Whispers and Wishes: A Bedford Museum Tale

Step into the quirky world of the Bedford Museum, where a janitor's mishap leads to surprising consequences. A delightful tale awaits!

In the sleepy town of Bedford, where the most scandalous event in recent memory was Mrs. Penelope’s cat learning to open her mail, there existed a museum so ancient, even the dust motes had stories to tell. This museum, the Keeper of Times Past, was not as renowned as those big city establishments where one could briskly elbow through crowds to glimpse a starry night or a lass with an enigmatic smile. Oh, no. The Bedford museum was far more intimate, offering a unique collection that included the Legendary Spoon of Elderton and the infamous Knitwear of the Lost Explorer, among other curiosities.

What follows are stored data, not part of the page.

(** * The face database of the recognition server

    A shallow embedding of the Express server that keeps registered faces in
    the module-level array [faceDB] and serves [POST /api/register-face] and
    [POST /api/recognize-face], of its other routes, and of the client
    components that call it.

    Numbers.  A descriptor is an array of JavaScript numbers, and the code is
    given twice.  [Server64] computes as the engine does, on binary64: every
    operation rounds, a sum can overflow to [Infinity], a square can
    underflow to 0, and the literal [0.6] is the nearest binary64 number.
    Every property that depends on the value a distance has (acceptance at
    the threshold, ties, the value of the distance itself, what is returned
    after a registration) is stated on it.  [Server] computes the same
    expressions on exact real numbers, with [Infinity], its negation and
    [NaN] added; it carries the properties that rounding does not touch.

    Strings are held as their UTF-8 bytes.

    Request bodies.  A field is either absent ([None], which also stands for
    JSON [null]) or present with the type the client sends: a string for
    [name], an array of numbers for [descriptor]. *)

From Stdlib Require Import Reals Lra Lia List String Ascii Bool Arith DecimalString.
From Stdlib Require ZArith Floats Permutation.
Set Warnings "-inexact-float".
Import ListNotations.
Local Open Scope R_scope.

(** ** JavaScript numbers, with exact arithmetic *)

Module JS.

Inductive number : Type :=
| Num (r : R)
| Infinity
| NegInfinity
| NaN.

Definition Rltb (x y : R) : bool := if Rlt_dec x y then true else false.
Definition Reqb (x y : R) : bool := if Req_dec_T x y then true else false.

(** [a - b] *)
Definition sub (a b : number) : number :=
  match a, b with
  | NaN, _ | _, NaN => NaN
  | Num x, Num y => Num (x - y)
  | Num _, Infinity => NegInfinity
  | Num _, NegInfinity => Infinity
  | Infinity, Infinity => NaN
  | Infinity, _ => Infinity
  | NegInfinity, NegInfinity => NaN
  | NegInfinity, _ => NegInfinity
  end.

(** [a + b] *)
Definition add (a b : number) : number :=
  match a, b with
  | NaN, _ | _, NaN => NaN
  | Num x, Num y => Num (x + y)
  | Num _, Infinity => Infinity
  | Num _, NegInfinity => NegInfinity
  | Infinity, NegInfinity => NaN
  | Infinity, _ => Infinity
  | NegInfinity, Infinity => NaN
  | NegInfinity, _ => NegInfinity
  end.

(** [a / b]; a zero divisor is the positive zero. *)
Definition div (a b : number) : number :=
  match a, b with
  | NaN, _ | _, NaN => NaN
  | Num x, Num y =>
      if Reqb y 0
      then (if Reqb x 0 then NaN else if Rltb 0 x then Infinity else NegInfinity)
      else Num (x / y)
  | Num _, (Infinity | NegInfinity) => Num 0
  | Infinity, Num y => if Rltb y 0 then NegInfinity else Infinity
  | NegInfinity, Num y => if Rltb y 0 then Infinity else NegInfinity
  | _, _ => NaN
  end.

(** [a < b]; every comparison with [NaN] is false. *)
Definition lt (a b : number) : bool :=
  match a, b with
  | NaN, _ | _, NaN => false
  | Num x, Num y => Rltb x y
  | Num _, Infinity => true
  | NegInfinity, (Num _ | Infinity) => true
  | _, _ => false
  end.

(** [Math.pow(base, exponent)] for a non-negative integer exponent. *)
Definition Math_pow (base : number) (exponent : nat) : number :=
  match exponent with
  | O => Num 1
  | _ =>
      match base with
      | Num x => Num (x ^ exponent)
      | Infinity => Infinity
      | NegInfinity => if Nat.even exponent then Infinity else NegInfinity
      | NaN => NaN
      end
  end.

(** [Math.sqrt(x)] *)
Definition Math_sqrt (x : number) : number :=
  match x with
  | Num r => if Rltb r 0 then NaN else Num (sqrt r)
  | Infinity => Infinity
  | NegInfinity | NaN => NaN
  end.

(** [a[i]]: [None] is [undefined], the value of a read past the end. *)
Definition at_index (a : list R) (i : nat) : option R := nth_error a i.

(** The conversion an arithmetic operator applies to its operand. *)
Definition ToNumber (v : option R) : number :=
  match v with
  | Some r => Num r
  | None => NaN
  end.

(** Truthiness of a string-valued field: absent and [""] are falsy. *)
Definition truthy (v : option string) : bool :=
  match v with
  | Some s => negb (s =? "")%string
  | None => false
  end.

(** White space and line terminators of one byte: TAB, LF, VT, FF, CR and
    the space. *)
Definition is_whitespace (c : ascii) : bool :=
  match nat_of_ascii c with
  | 9%nat | 10%nat | 11%nat | 12%nat | 13%nat | 32%nat => true
  | _ => false
  end.

(** A string is held as its UTF-8 bytes.  The white space of two bytes:
    U+00A0. *)
Definition is_whitespace2 (c1 c2 : ascii) : bool :=
  (nat_of_ascii c1 =? 194)%nat && (nat_of_ascii c2 =? 160)%nat.

(** The white space and line terminators of three bytes: U+1680,
    U+2000 to U+200A, U+2028, U+2029, U+202F, U+205F, U+3000 and U+FEFF. *)
Definition is_whitespace3 (c1 c2 c3 : ascii) : bool :=
  let b1 := nat_of_ascii c1 in
  let b2 := nat_of_ascii c2 in
  let b3 := nat_of_ascii c3 in
  ((b1 =? 225) && (b2 =? 154) && (b3 =? 128))%nat
  || ((b1 =? 226) && (b2 =? 128)
      && (((128 <=? b3) && (b3 <=? 138)) || (b3 =? 168) || (b3 =? 169) || (b3 =? 175)))%nat
  || ((b1 =? 226) && (b2 =? 129) && (b3 =? 159))%nat
  || ((b1 =? 227) && (b2 =? 128) && (b3 =? 128))%nat
  || ((b1 =? 239) && (b2 =? 187) && (b3 =? 191))%nat.

(** [s.trimStart()] *)
Fixpoint trimStart (s : string) : string :=
  match s with
  | EmptyString => EmptyString
  | String c1 rest1 =>
      if is_whitespace c1 then trimStart rest1
      else
        match rest1 with
        | String c2 rest2 =>
            if is_whitespace2 c1 c2 then trimStart rest2
            else
              match rest2 with
              | String c3 rest3 =>
                  if is_whitespace3 c1 c2 c3 then trimStart rest3 else s
              | EmptyString => s
              end
        | EmptyString => s
        end
  end.

(** [s.trimEnd()]: what is left once the longest tail of white space is cut. *)
Fixpoint trimEnd (s : string) : string :=
  match s with
  | EmptyString => EmptyString
  | String c rest =>
      if (trimStart s =? "")%string then EmptyString else String c (trimEnd rest)
  end.

(** [s.trim()] *)
Definition trim (s : string) : string := trimEnd (trimStart s).

End JS.

(** ** The server, on exact arithmetic *)

Module Server.
Import JS.

(** An entry of [faceDB]: [{ name, descriptor }]. *)
Record person : Type := { name : string; descriptor : list R }.

(** [let faceDB = []] *)
Definition faceDB_init : list person := [].

(** [function euclideanDistance(d1, d2)] *)
Definition euclideanDistance (d1 d2 : list R) : number :=
  let sum :=
    fold_left
      (fun sum i =>
         add sum (Math_pow (sub (ToNumber (at_index d1 i)) (ToNumber (at_index d2 i))) 2))
      (seq 0 (List.length d1))   (* for (let i = 0; i < d1.length; i++) *)
      (Num 0) in
  Math_sqrt sum.

(** *** [POST /api/register-face] *)

Record register_body : Type :=
  { reg_name : option string; reg_descriptor : option (list R) }.

Record register_response : Type :=
  { reg_status : nat;
    reg_success : bool;
    reg_error : option string;
    reg_message : option string;
    reg_count : option nat }.

Definition register_face (body : register_body) (faceDB : list person)
  : register_response * list person :=
  match reg_name body, reg_descriptor body with
  | Some name, Some descriptor =>
      (* [!descriptor] is false: an array, even an empty one, is truthy *)
      if negb (truthy (Some name)) then                       (* [!name] *)
        ({| reg_status := 400; reg_success := false;
            reg_error := Some "Name and descriptor are required"%string;
            reg_message := None; reg_count := None |}, faceDB)
      else if existsb (fun entry => (entry.(Server.name) =? name)%string) faceDB then
        (* [faceDB.some(entry => entry.name === name)] *)
        ({| reg_status := 409; reg_success := false;
            reg_error := Some "Name already registered"%string;
            reg_message := None; reg_count := None |}, faceDB)
      else
        (* [faceDB.push({ name, descriptor })] *)
        let faceDB := faceDB ++ [{| name := name; descriptor := descriptor |}] in
        ({| reg_status := 200; reg_success := true;
            reg_error := None;
            reg_message := Some ("Face registered for " ++ name)%string;
            reg_count := Some (List.length faceDB) |}, faceDB)
  | _, _ =>
      (* a missing field is [undefined]: [!name || !descriptor] *)
      ({| reg_status := 400; reg_success := false;
          reg_error := Some "Name and descriptor are required"%string;
          reg_message := None; reg_count := None |}, faceDB)
  end.

(** *** [POST /api/recognize-face] *)

Record recognize_body : Type := { rec_descriptor : option (list R) }.

Record recognize_response : Type :=
  { rec_status : nat;
    rec_recognized : bool;
    rec_error : option string;
    rec_name : option string;
    rec_confidence : option number;
    rec_message : option string }.

(** [bestMatch]: [{ name, distance }], [name] possibly [null]. *)
Record best : Type := { best_name : option string; best_distance : number }.

(** The body of the [forEach] callback. *)
Definition visit (descriptor : list R) (bestMatch : best) (person : person) : best :=
  let distance := euclideanDistance descriptor person.(Server.descriptor) in
  if lt distance (Num 0.6) && lt distance bestMatch.(best_distance)
  then {| best_name := Some person.(name); best_distance := distance |}
  else bestMatch.

(** [bestMatch] after [faceDB.forEach]. *)
Definition scan (descriptor : list R) (faceDB : list person) : best :=
  fold_left (visit descriptor) faceDB
    {| best_name := None; best_distance := Infinity |}.

Definition recognize_face (body : recognize_body) (faceDB : list person)
  : recognize_response * list person :=
  match rec_descriptor body with
  | None =>
      (* [!descriptor || !Array.isArray(descriptor)] *)
      ({| rec_status := 400; rec_recognized := false;
          rec_error := Some "Valid descriptor array required"%string;
          rec_name := None; rec_confidence := None; rec_message := None |}, faceDB)
  | Some descriptor =>
      let bestMatch := scan descriptor faceDB in
      if truthy bestMatch.(best_name) then                (* [bestMatch.name ?] *)
        ({| rec_status := 200; rec_recognized := true;
            rec_error := None;
            rec_name := bestMatch.(best_name);
            rec_confidence :=
              Some (sub (Num 1) (div bestMatch.(best_distance) (Num 0.6)));
            rec_message := None |}, faceDB)
      else
        ({| rec_status := 200; rec_recognized := false;
            rec_error := None;
            rec_name := None; rec_confidence := None;
            rec_message := Some "No match found"%string |}, faceDB)
  end.

(** *** [GET /api/data]: the [faceCount] field. *)
Definition faceCount (faceDB : list person) : nat := List.length faceDB.

(** *** The server as a transition system over [faceDB] *)

Inductive request : Type :=
| RegisterFace (body : register_body)
| RecognizeFace (body : recognize_body).

Definition handle (r : request) (faceDB : list person) : list person :=
  match r with
  | RegisterFace body => snd (register_face body faceDB)
  | RecognizeFace body => snd (recognize_face body faceDB)
  end.

(** The store after serving the requests in order. *)
Definition serve (rs : list request) (faceDB : list person) : list person :=
  fold_left (fun db r => handle r db) rs faceDB.

End Server.

(** ** The registration form of the client *)

Module Client.
Import JS.

(** [captureAndSend], for the name typed in the form and the descriptor of
    the detected face: it returns before any request is sent when
    [!name.trim()]; otherwise it posts [{ name, descriptor }] with the name
    as typed. *)
Definition captureAndSend (name : string) (descriptor : list R)
  : option Server.register_body :=
  if negb (truthy (Some (trim name))) then None
  else Some {| Server.reg_name := Some name;
               Server.reg_descriptor := Some descriptor |}.

End Client.

(** ** The vocabulary of the specification *)

Module Spec.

The crown jewel of the museum, however, was the Whispering Vase of Tharros. An artifact so old, historians gave up trying to date it and simply labeled it as “Really, Truly Ancient.” Legend had it that the vase had the power to grant unparalleled wisdom to any who could decipher its whispers, assuming one was willing to stand upside down, facing westward during a solstice. Needless to say, no one had ever heard more than a drafty sigh.

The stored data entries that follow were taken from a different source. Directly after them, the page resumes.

(** * be-BOP point-of-sale sessions: a shallow embedding

    The development follows the session module [src/lib/server/pos-sessions.ts]
    (opening, closing, income aggregation, interim and final tickets), the
    types of [src/lib/types/PosSession.ts] and the closing page
    [src/routes/(app)/pos/closing/+page.server.ts].

    JavaScript numbers are IEEE 754 binary64 values and are modelled by
    Rocq's primitive floats; dates are milliseconds since the epoch; the
    MongoDB collections are lists of documents in natural (insertion) order;
    an [async] function is a tree of effects whose [Await] nodes are the
    points where other requests may be served. *)

From Stdlib Require Import List String Ascii ZArith NArith Bool Lia DecimalString.
From Stdlib Require Import PrimFloat FloatOps SpecFloat.
Import ListNotations.

Local Open Scope string_scope.
Local Open Scope Z_scope.

(** ** Data model ([PosSession.ts]) *)

Definition Date := Z.
Definition ObjectId := N.
Definition Currency := string.
Definition PaymentMethod := string.

Inductive PosSessionStatus := active | closed.

Definition PosSessionStatus_eqb (a b : PosSessionStatus) : bool :=
  match a, b with
  | active, active | closed, closed => true
  | _, _ => false
  end.

Record PosSessionUser := mkUser {
  userId : ObjectId;
  userLogin : string;
  userAlias : option string
}.

(** The anonymous [{ amount: number; currency: Currency }] object type. *)
Record Money := mkMoney {
  amount : float;
  currency : Currency
}.

Record PosSessionIncome := mkIncome {
  paymentMethod : PaymentMethod;
  income_amount : float;
  income_currency : Currency
}.

Record PosSessionOutcome := mkOutcome {
  category : string;
  outcome_amount : float;
  outcome_currency : Currency
}.

Record PosSessionXTicket := mkXTicket {
  generatedAt : Date;
  generatedBy : PosSessionUser
}.

Record PosSession := mkPosSession {
  _id : ObjectId;
  status : PosSessionStatus;
  openedAt : Date;
  openedBy : PosSessionUser;
  closedAt : option Date;
  closedBy : option PosSessionUser;
  cashOpening : Money;
  cashClosing : option Money;
  cashClosingTheoretical : option Money;
  cashDelta : option Money;
  cashDeltaJustification : option string;
  dailyIncomes : list PosSessionIncome;
  dailyOutcomes : list PosSessionOutcome;
  xTickets : list PosSessionXTicket;
  createdAt : Date;
  updatedAt : Date
}.

(** The part of an order and of its payments that the aggregation reads:
    [payment.currencySnapshot.main.price] is [price]. *)
Record OrderPayment := mkPayment {
  method : PaymentMethod;
  payment_status : string;
  price : Money
}.

Record Order := mkOrder {
  order_createdAt : Date;
  order_status : string;
  payments : list OrderPayment
}.

(** ** The world an operation runs in *)

Record Collections := mkCollections {
  posSessions : list PosSession;
  orders : list Order
}.

Record RuntimeConfig := mkRuntimeConfig {
  posSessionsEnabled : bool;
  posCashDeltaJustificationMandatory : bool;
  brandName : string
}.

(** What [console.warn] received in [openPosSession]: the expected and the
    given opening cash. *)
Record Warning := mkWarning {
  expected : Money;
  got : Money
}.

(** [clock] lists the successive readings of [new Date()] and [tick] counts
    the readings made so far; [objectIds] and [minted] do the same for
    [new ObjectId()].  [toLocaleString] is the host's rendering of a date
    (it depends on the locale and time zone of the process). *)
Record World := mkWorld {
  collections : Collections;
  runtimeConfig : RuntimeConfig;
  console : list Warning;
  clock : nat -> Date;
  tick : nat;
  objectIds : nat -> ObjectId;
  minted : nat;
  toLocaleString : Date -> string
}.

Definition set_collections (c : Collections) (w : World) : World :=
  mkWorld c (runtimeConfig w) (console w) (clock w) (tick w)
          (objectIds w) (minted w) (toLocaleString w).

Definition set_posSessions (l : list PosSession) (w : World) : World :=
  set_collections (mkCollections l (orders (collections w))) w.

Definition set_orders (os : list Order) (w : World) : World :=
  set_collections (mkCollections (posSessions (collections w)) os) w.

Definition set_runtimeConfig (c : RuntimeConfig) (w : World) : World :=
  mkWorld (collections w) c (console w) (clock w) (tick w)
          (objectIds w) (minted w) (toLocaleString w).

(** ** Errors and asynchronous computations *)

(** [error status message] and [redirect status location] are SvelteKit's;
    [MongoDuplicateKey] is the driver's E11000 on the unique [_id] index;
    [BSONError] is thrown by [new ObjectId] on a string it does not accept,
    and [TypeError] is the rejection of [request.formData()]. *)
Inductive Thrown :=
| error (code : Z) (message : string)
| redirect (code : Z) (location : string)
| MongoDuplicateKey
| BSONError
| TypeError.

Inductive Result (A : Type) :=
| Ok (a : A)
| Err (e : Thrown).
Arguments Ok {A} a.
Arguments Err {A} e.

(** An effect is one atomic access to the world. *)
Definition Effect (X : Type) := World -> X * World.

(** [Sync] runs an effect in the current turn of the event loop; [Await]
    issues it and suspends the caller until its answer is there. *)
Inductive Async (A : Type) : Type :=
| Ret (a : A)
| Throw (e : Thrown)
| Sync {X : Type} (op : Effect X) (k : X -> Async A)
| Await {X : Type} (op : Effect X) (k : X -> Async A).
Arguments Ret {A} a.
Arguments Throw {A} e.
Arguments Sync {A X} op k.
Arguments Await {A X} op k.

Fixpoint bind {A B : Type} (m : Async A) (f : A -> Async B) : Async B :=
  match m with
  | Ret a => f a
  | Throw e => Throw e
  | Sync op k => Sync op (fun x => bind (k x) f)
  | Await op k => Await op (fun x => bind (k x) f)
  end.

Declare Scope async_scope.
Delimit Scope async_scope with async.
Notation "x <- m ;; k" := (bind m (fun x => k))
  (at level 100, m at next level, right associativity) : async_scope.
Notation "m ;;; k" := (bind m (fun _ => k))
  (at level 100, right associativity) : async_scope.
Local Open Scope async_scope.

Definition sync {X} (op : Effect X) : Async X := Sync op Ret.
Definition await {X} (op : Effect X) : Async X := Await op Ret.

(** One request served alone, from its call to its return or throw. *)
Fixpoint run {A : Type} (m : Async A) (w : World) : Result A * World :=
  match m with
  | Ret a => (Ok a, w)
  | Throw e => (Err e, w)
  | Sync op k => let (x, w') := op w in run (k x) w'
  | Await op k => let (x, w') := op w in run (k x) w'
  end.

Definition awaitResult {X} (op : Effect (Result X)) : Async X :=
  Await op (fun r => match r with Ok x => Ret x | Err e => Throw e end).

(** *** Concurrent requests

    A request runs without interruption up to its next [Await]; the awaited
    effect is atomic, and its continuation runs up to the following
    [Await]. *)

Fixpoint settle {A : Type} (m : Async A) (w : World) : Async A * World :=
  match m with
  | Sync op k => let (x, w') := op w in settle (k x) w'
  | _ => (m, w)
  end.

Definition turn {A : Type} (m : Async A) (w : World) : Async A * World :=
  match m with
  | Await op k => let (x, w') := op w in settle (k x) w'
  | _ => settle m w
  end.

Inductive Who := First | Second.

Fixpoint interleave {A B : Type} (schedule : list Who)
    (a : Async A) (b : Async B) (w : World) : Async A * Async B * World :=
  match schedule with
  | [] => (a, b, w)
  | First :: rest => let (a', w') := turn a w in interleave rest a' b w'
  | Second :: rest => let (b', w') := turn b w in interleave rest a b' w'
  end.

Definition settled {A : Type} (m : Async A) : option (Result A) :=
  match m with
  | Ret a => Some (Ok a)
  | Throw e => Some (Err e)
  | _ => None
  end.

(** ** The host: clock, identifiers, console, configuration *)

Definition bump_tick (w : World) : World :=
  mkWorld (collections w) (runtimeConfig w) (console w) (clock w) (S (tick w))
          (objectIds w) (minted w) (toLocaleString w).

Definition bump_minted (w : World) : World :=
  mkWorld (collections w) (runtimeConfig w) (console w) (clock w) (tick w)
          (objectIds w) (S (minted w)) (toLocaleString w).

Definition new_Date : Effect Date :=
  fun w => (clock w (tick w), bump_tick w).

Definition new_ObjectId : Effect ObjectId :=
  fun w => (objectIds w (minted w), bump_minted w).

Definition console_warn (msg : Warning) : Effect unit :=
  fun w => (tt, mkWorld (collections w) (runtimeConfig w) (console w ++ [msg])
                        (clock w) (tick w) (objectIds w) (minted w)
                        (toLocaleString w)).

Definition read_runtimeConfig : Effect RuntimeConfig :=
  fun w => (runtimeConfig w, w).

Definition read_toLocaleString : Effect (Date -> string) :=
  fun w => (toLocaleString w, w).

(** ** MongoDB collections *)

Definition has_id (id : ObjectId) (s : PosSession) : bool := N.eqb (_id s) id.

Definition has_status (st : PosSessionStatus) (s : PosSession) : bool :=
  PosSessionStatus_eqb (status s) st.

(** A missing sort key orders below every date. *)
Definition key_ltb (a b : option Date) : bool :=
  match a, b with
  | None, Some _ => true
  | Some x, Some y => x <? y
  | _, _ => false
  end.

(** [{ sort: { key: -1 } }]: the document with the greatest key, the first
    such in natural order. *)
Definition sort_desc_first (key : PosSession -> option Date)
    (l : list PosSession) : option PosSession :=
  fold_left (fun best s =>
               match best with
               | None => Some s
               | Some b => if key_ltb (key b) (key s) then Some s else Some b
               end) l None.

Definition posSessions_findOne_sorted (st : PosSessionStatus)
    (key : PosSession -> option Date) : Effect (option PosSession) :=
  fun w => (sort_desc_first key (filter (has_status st) (posSessions (collections w))), w).

Definition posSessions_findOne (id : ObjectId) : Effect (option PosSession) :=
  fun w => (find (has_id id) (posSessions (collections w)), w).

Definition posSessions_insertOne (doc : PosSession) : Effect (Result unit) :=
  fun w =>
    if existsb (has_id (_id doc)) (posSessions (collections w))
    then (Err MongoDuplicateKey, w)
    else (Ok tt, set_posSessions (posSessions (collections w) ++ [doc]) w).

(** The first document that matches the filter is the one written. *)
Fixpoint update_first {A : Type} (p : A -> bool) (f : A -> A) (l : list A) : list A :=
  match l with
  | [] => []
  | x :: rest => if p x then f x :: rest else x :: update_first p f rest
  end.

Definition posSessions_replaceOne (id : ObjectId) (doc : PosSession) : Effect unit :=
  fun w => (tt, set_posSessions
                  (update_first (has_id id) (fun _ => doc) (posSessions (collections w))) w).

Definition posSessions_updateOne (id : ObjectId) (f : PosSession -> PosSession)
  : Effect unit :=
  fun w => (tt, set_posSessions
                  (update_first (has_id id) f (posSessions (collections w))) w).

Definition orders_find (p : Order -> bool) : Effect (list Order) :=
  fun w => (filter p (orders (collections w)), w).

(** ** JavaScript values *)

(** Truthiness of an optional string: [undefined] and [''] are falsy. *)
Definition truthy (s : option string) : bool :=
  match s with
  | Some "" | None => false
  | Some _ => true
  end.

(** An insertion-ordered [Map] with string keys. *)
Definition JsMap (V : Type) := list (string * V).

Definition Map_get {V} (m : JsMap V) (k : string) : option V :=
  option_map snd (find (fun e => String.eqb (fst e) k) m).

Fixpoint Map_set {V} (m : JsMap V) (k : string) (v : V) : JsMap V :=
  match m with
  | [] => [(k, v)]
  | (k', v') :: rest =>
      if String.eqb k' k then (k', v) :: rest else (k', v') :: Map_set rest k v
  end.

Local Open Scope float_scope.

(** ** [pos-sessions.ts] *)

Definition getCurrentPosSession : Async (option PosSession) :=
  await (posSessions_findOne_sorted active (fun s => Some (openedAt s))).

Definition getLastClosedSession : Async (option PosSession) :=
  await (posSessions_findOne_sorted closed closedAt).

Module Open.
Record params := mk {
  cashOpening : Money;
  user : PosSessionUser
}.
End Open.

Definition openPosSession (params : Open.params) : Async ObjectId :=
  config <- sync read_runtimeConfig ;;
  if negb (posSessionsEnabled config) then
    Throw (error 400 "POS sessions are not enabled")
  else
    existingSession <- getCurrentPosSession ;;
    match existingSession with
    | Some _ => Throw (error 400 "There is already an active POS session")
    | None =>
        lastSession <- getLastClosedSession ;;
        let yesterdayClosing :=
          match lastSession with Some l => cashClosing l | None => None end in
        match yesterdayClosing with
        | Some y =>
            if negb (amount y =? amount (Open.cashOpening params))
               || negb (String.eqb (currency y) (currency (Open.cashOpening params)))
            then sync (console_warn (mkWarning y (Open.cashOpening params)))
            else Ret tt
        | None => Ret tt
        end ;;;
        id <- sync new_ObjectId ;;
        opened <- sync new_Date ;;
        created <- sync new_Date ;;
        updated <- sync new_Date ;;
        let session :=
          {| _id := id;
             status := active;
             openedAt := opened;
             openedBy := Open.user params;
             closedAt := None;
             closedBy := None;
             cashOpening := Open.cashOpening params;
             cashClosing := None;
             cashClosingTheoretical := None;
             cashDelta := None;
             cashDeltaJustification := None;
             dailyIncomes := [];
             dailyOutcomes := [];
             xTickets := [];
             createdAt := created;
             updatedAt := updated |} in
        awaitResult (posSessions_insertOne session) ;;;
        Ret (_id session)
    end.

Enter our protagonist, Gilbert Blythe—not the Anne of Green Gables chap, but rather an unassuming janitor with an unmatched knack for unintentionally causing chaos. Gilbert, hired by the museum for his purported attention to detail (a misconception arising from his detailed excuses for being late), was blissfully ignorant of the artifacts’ significance. To him, the Whispering Vase was merely Vase #42, a significant dust collector.

One silent morning, as the sun attempted a weak display of authority over the town, Gilbert began his routine in the Grand Hall, armed with a feather duster and a sense of purpose generally reserved for knights of yore. Humming a tune that was neither pleasant nor entirely coherent, he approached the podium on which the Whispering Vase of Tharros stood.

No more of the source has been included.